Decreased CH4 emissions associated with methanogenic and methanotrophic communities and their interactions following Fe(III) fertiliser application in rice paddies

Rice paddies are important sources of atmospheric methane (CH4), where CH4 fluxes are determined by the balance of production and oxidation. While the application of Fe(III) fertilizer is a proven effective strategy for mitigating CH4 emissions from rice paddies, little is known about the role of methanogen and methanotroph communities and their interactions. In this study, we measured the CH4 flux in a rice paddy field experiment, where the responses of methanogenic and methanotrophic activities to Fe(III) fertiliser applied at medium (Fe-M) and high (Fe-H) levels were examined using real-time quantitative PCR coupled with co-occurrence network analysis after Illumina MiSeq sequencing of the mcrA and pmoA genes.

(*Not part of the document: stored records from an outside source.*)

(* ===== verification/BatchOwner.v ===== *)
(** Ownership of batches by the proxy: a live [Batch] object is one that has work
    queued or running, and its count of outstanding jobs is the number of its tasks. *)
From S2P Require Import Prelude Batch Scheduler.
Open Scope Z_scope.

(** The numbers of the tasks of one batch. *)
Definition numbers (p : ptr) (ts : list batch_job) : list Z := snd <$> filter (λ t, t.1 = p) ts.

#[export] Instance numbers_proper p : Proper ((≡ₚ) ==> (≡ₚ)) (numbers p).
Proof. intros l1 l2 H. unfold numbers. by rewrite H. Qed.

Lemma numbers_cons p q j ts : numbers p ((q, j) :: ts) = if decide (q = p) then j :: numbers p ts else numbers p ts.
Proof.
  unfold numbers. destruct (decide (q = p)); [by rewrite filter_cons_True|by rewrite filter_cons_False].
Qed.

Lemma numbers_app p l1 l2 : numbers p (l1 ++ l2) = numbers p l1 ++ numbers p l2.
Proof. unfold numbers. by rewrite filter_app, fmap_app. Qed.

Lemma elem_of_numbers p j ts : j ∈ numbers p ts ↔ (p, j) ∈ ts.
Proof.
  unfold numbers. rewrite list_elem_of_fmap. split.
  - intros ([q j'] & -> & [Hq H]%list_elem_of_filter). cbn in Hq. by subst.
  - intros H. exists (p, j). split; [done|]. by apply list_elem_of_filter.
Qed.

Lemma numbers_nil p ts : (∀ j, (p, j) ∉ ts) → numbers p ts = [].
Proof.
  intros H. destruct (numbers p ts) as [|j l] eqn:E; [done|]. exfalso.
  apply (H j), elem_of_numbers. rewrite E. by left.
Qed.

Section owned.
Context (ntag : nat).

(** A batch whose tasks have the numbers [js]: its completion alone, or jobs, one
    outstanding each; its completion thread exists. *)
Definition live (b : Batch) (js : list Z) : Prop :=
  complete_in_thread b <= Z.of_nat ntag ∧
  (js = [-1] ∧ is_Some (complete b) ∧ jobs_outstanding b = 0
   ∨ js ≠ [] ∧ jobs_outstanding b = Z.of_nat (length js) ∧ Z.of_nat (length js) < 2 ^ 64 ∧ NoDup js ∧
     ∀ j, j ∈ js → 0 <= j < Z.of_nat (length (jobs b))).

Record owned (h : gmap ptr Batch) (bs : gset ptr) (ts : list batch_job) : Prop := {
  own_dom : dom h = bs;
  own_task p j : (p, j) ∈ ts → p ∈ bs;
  own_live p b : h !! p = Some b → live b (numbers p ts)
}.

#[export] Instance live_proper b : Proper ((≡ₚ) ==> iff) (live b).
Proof.
  intros l1 l2 H. unfold live.
  assert (l1 = [-1] ↔ l2 = [-1]) as ->.
  { split; intros ->; [by apply Permutation_singleton_l in H|by apply Permutation_singleton_r in H]. }
  assert (l1 ≠ [] ↔ l2 ≠ []) as ->.
  { split; intros Hn ->; apply Hn; [by apply Permutation_nil_r in H|by apply Permutation_nil_l in H]. }
  rewrite H. setoid_rewrite H. done.
Qed.

#[export] Instance owned_proper h bs : Proper ((≡ₚ) ==> iff) (owned h bs).
Proof.
  assert (∀ l1 l2, l1 ≡ₚ l2 → owned h bs l1 → owned h bs l2) as H.
  { intros l1 l2 H [H1 H2 H3]. split; [done| |].
    - intros p j. rewrite <-H. apply H2.
    - intros p b Hb. rewrite <-H. by apply H3. }
  intros l1 l2 Hl. split; apply H; done.
Qed.

Lemma owned_empty : owned ∅ ∅ [].
Proof. split; [apply dom_empty_L|set_solver|set_solver]. Qed.

Lemma owned_lookup h bs ts p j : owned h bs ts → (p, j) ∈ ts → ∃ b, h !! p = Some b.
Proof. intros Ho Hj. apply (elem_of_dom h p). rewrite (own_dom _ _ _ Ho). by eapply own_task. Qed.

(** A batch the proxy takes over. *)
Definition fresh_batch (b : Batch) : Prop :=
  complete_in_thread b <= Z.of_nat ntag ∧ jobs b ≠ [] ∧
  jobs_outstanding b = Z.of_nat (length (jobs b)) ∧ Z.of_nat (length (jobs b)) < 2 ^ 64.

Definition job_tasks (p : ptr) (i n : nat) : list batch_job := (λ k, (p, Z.of_nat k)) <$> seq i n.

Lemma elem_of_job_tasks p i n q j : (q, j) ∈ job_tasks p i n ↔ q = p ∧ Z.of_nat i <= j < Z.of_nat (i + n).
Proof.
  unfold job_tasks. rewrite list_elem_of_fmap. setoid_rewrite elem_of_seq. split.
  - intros (k & [= -> ->] & ?). lia.
  - intros [-> ?]. exists (Z.to_nat j). split; [f_equal|]; lia.
Qed.

Lemma numbers_job_tasks p i n : numbers p (job_tasks p i n) = Z.of_nat <$> seq i n.
Proof.
  unfold job_tasks. revert i. induction n as [|n IH]; intros i; [done|]. cbn [seq]. rewrite !fmap_cons, numbers_cons.
  by rewrite decide_True, IH.
Qed.

Lemma owned_new h bs ts p b :
  owned h bs ts → p ∉ dom h → fresh_batch b →
  owned (<[p := b]> h) ({[p]} ∪ bs) (job_tasks p 0 (length (jobs b)) ++ ts).
Proof.
  intros [H1 H2 H3] Hp (Ht & Hne & Ho & Hl).
  assert (numbers p ts = []) as Hn by (apply numbers_nil; intros j Hj; apply Hp; rewrite H1; by eapply H2).
  split.
  - rewrite dom_insert_L. by rewrite H1.
  - intros q j [Hq%elem_of_job_tasks|Hq]%elem_of_app; [set_solver|]. apply H2 in Hq. set_solver.
  - intros q c. rewrite numbers_app. destruct (decide (q = p)) as [->|Hqp].
    + rewrite lookup_insert_eq. intros [= <-]. rewrite numbers_job_tasks, Hn, app_nil_r.
      split; [done|]. right. rewrite length_fmap, length_seq. split_and!; [|done|done| |].
      * intros E%(f_equal length). rewrite length_fmap, length_seq in E. by destruct (jobs b).
      * apply NoDup_fmap_2; [apply _|apply NoDup_seq].
      * intros j (k & -> & Hk%elem_of_seq)%list_elem_of_fmap. lia.
    + rewrite lookup_insert_ne by done. rewrite (numbers_nil q (job_tasks _ _ _)); [apply H3|].
      by intros j [? _]%elem_of_job_tasks.
Qed.

(** The last task of a batch goes with it. *)
Lemma owned_delete h bs ts p j :
  owned h bs ((p, j) :: ts) → numbers p ts = [] → owned (delete p h) (bs ∖ {[p]}) ts.
Proof.
  intros [H1 H2 H3] Hn. split.
  - by rewrite dom_delete_L, H1.
  - intros q i Hq. apply elem_of_difference. split; [apply (H2 q i); by right|].
    intros ->%elem_of_singleton. apply elem_of_numbers in Hq. rewrite Hn in Hq. by apply elem_of_nil in Hq.
  - intros q b Hb. destruct (decide (q = p)) as [->|Hqp]; [by rewrite lookup_delete_eq in Hb|].
    rewrite lookup_delete_ne in Hb by done. specialize (H3 q b Hb). by rewrite numbers_cons, decide_False in H3.
Qed.

(** The other batches do not notice a change to [p]. *)
Lemma owned_update h bs ts ts' p j b' :
  owned h bs ((p, j) :: ts) → live b' (numbers p ts') → (∀ q, q ≠ p → numbers q ts' = numbers q ts) →
  owned (<[p := b']> h) bs ts'.
Proof.
  intros [H1 H2 H3] Hl Hn. assert (p ∈ bs) as Hp by (apply (H2 p j); by left). split.
  - rewrite dom_insert_L, H1. set_solver.
  - intros q i Hq. destruct (decide (q = p)) as [->|Hqp]; [done|]. apply (H2 q i). right.
    apply elem_of_numbers. rewrite <-Hn by done. by apply elem_of_numbers.
  - intros q c. destruct (decide (q = p)) as [->|Hqp]; [rewrite lookup_insert_eq; by intros [= <-]|].
    rewrite lookup_insert_ne by done. intros Hc. apply H3 in Hc. rewrite numbers_cons, decide_False in Hc by done.
    by rewrite Hn.
Qed.

(** After the completion function, nothing of the batch is left. *)
Lemma owned_completed h bs ts p : owned h bs ((p, -1) :: ts) → numbers p ts = [].
Proof.
  intros Ho. destruct (owned_lookup _ _ _ p (-1) Ho) as [b Hb]; [by left|].
  apply (own_live _ _ _ Ho) in Hb as [_ Hl]. rewrite numbers_cons, decide_True in Hl by done.
  destruct Hl as [([= ->] & _)|(_ & _ & _ & _ & Hr)]; [done|]. specialize (Hr (-1) ltac:(by left)). lia.
Qed.

(** A job's end: the batch knows how many are left. *)
Lemma owned_job h bs ts p j b :
  owned h bs ((p, j) :: ts) → j ≠ -1 → h !! p = Some b →
  complete_in_thread b <= Z.of_nat ntag ∧
  jobs_outstanding b = Z.of_nat (S (length (numbers p ts))) ∧ jobs_outstanding b < 2 ^ 64 ∧
  NoDup (numbers p ts) ∧ (∀ i, i ∈ numbers p ts → 0 <= i < Z.of_nat (length (jobs b))) ∧
  0 <= j < Z.of_nat (length (jobs b)).
Proof.
  intros Ho Hj Hb. apply (own_live _ _ _ Ho) in Hb as [Ht Hl]. rewrite numbers_cons, decide_True in Hl by done.
  destruct Hl as [([= ->] & _)|(_ & Hs & Hlt & Hnd & Hr)]; [done|]. cbn [length] in *.
  apply NoDup_cons in Hnd as [_ Hnd]. split_and!; try done; try lia.
  - intros i Hi. apply Hr. by right.
  - by apply Hr; left.
  - apply Hr. by left.
Qed.
End owned.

Relative to the control without Fe(III) fertiliser application, in the Fe-M and Fe-H treatments, seasonal CH4 emissions were significantly decreased by 65% and 62%, respectively. Fe(III) fertilisation significantly decreased the copy numbers and potential activity of methanogens, and had an opposite effect on methanotrophs. We found Methanothrix was the predominant genus more adaptive to grow in Fe-rich environments. Fe(III) fertilisation caused a shift in the methanotrophic community towards a predominance of Type II methanotrophs. Soil total Fe concentration, soil electrical conductivity, and different valences of iron were key factors in the composition of methanogenic and methanotrophic communities. Fe(III) fertilisation led to a less complex community taxonomic structure mostly attributed to fewer nodes and edges in both the co-occurrence and mutual exclusion networks of methanogen and methanotrophs. Our findings suggest that adding Fe(III) fertiliser in rice paddies could mitigate CH4 emissions by regulating both methanogens and methanotrophs.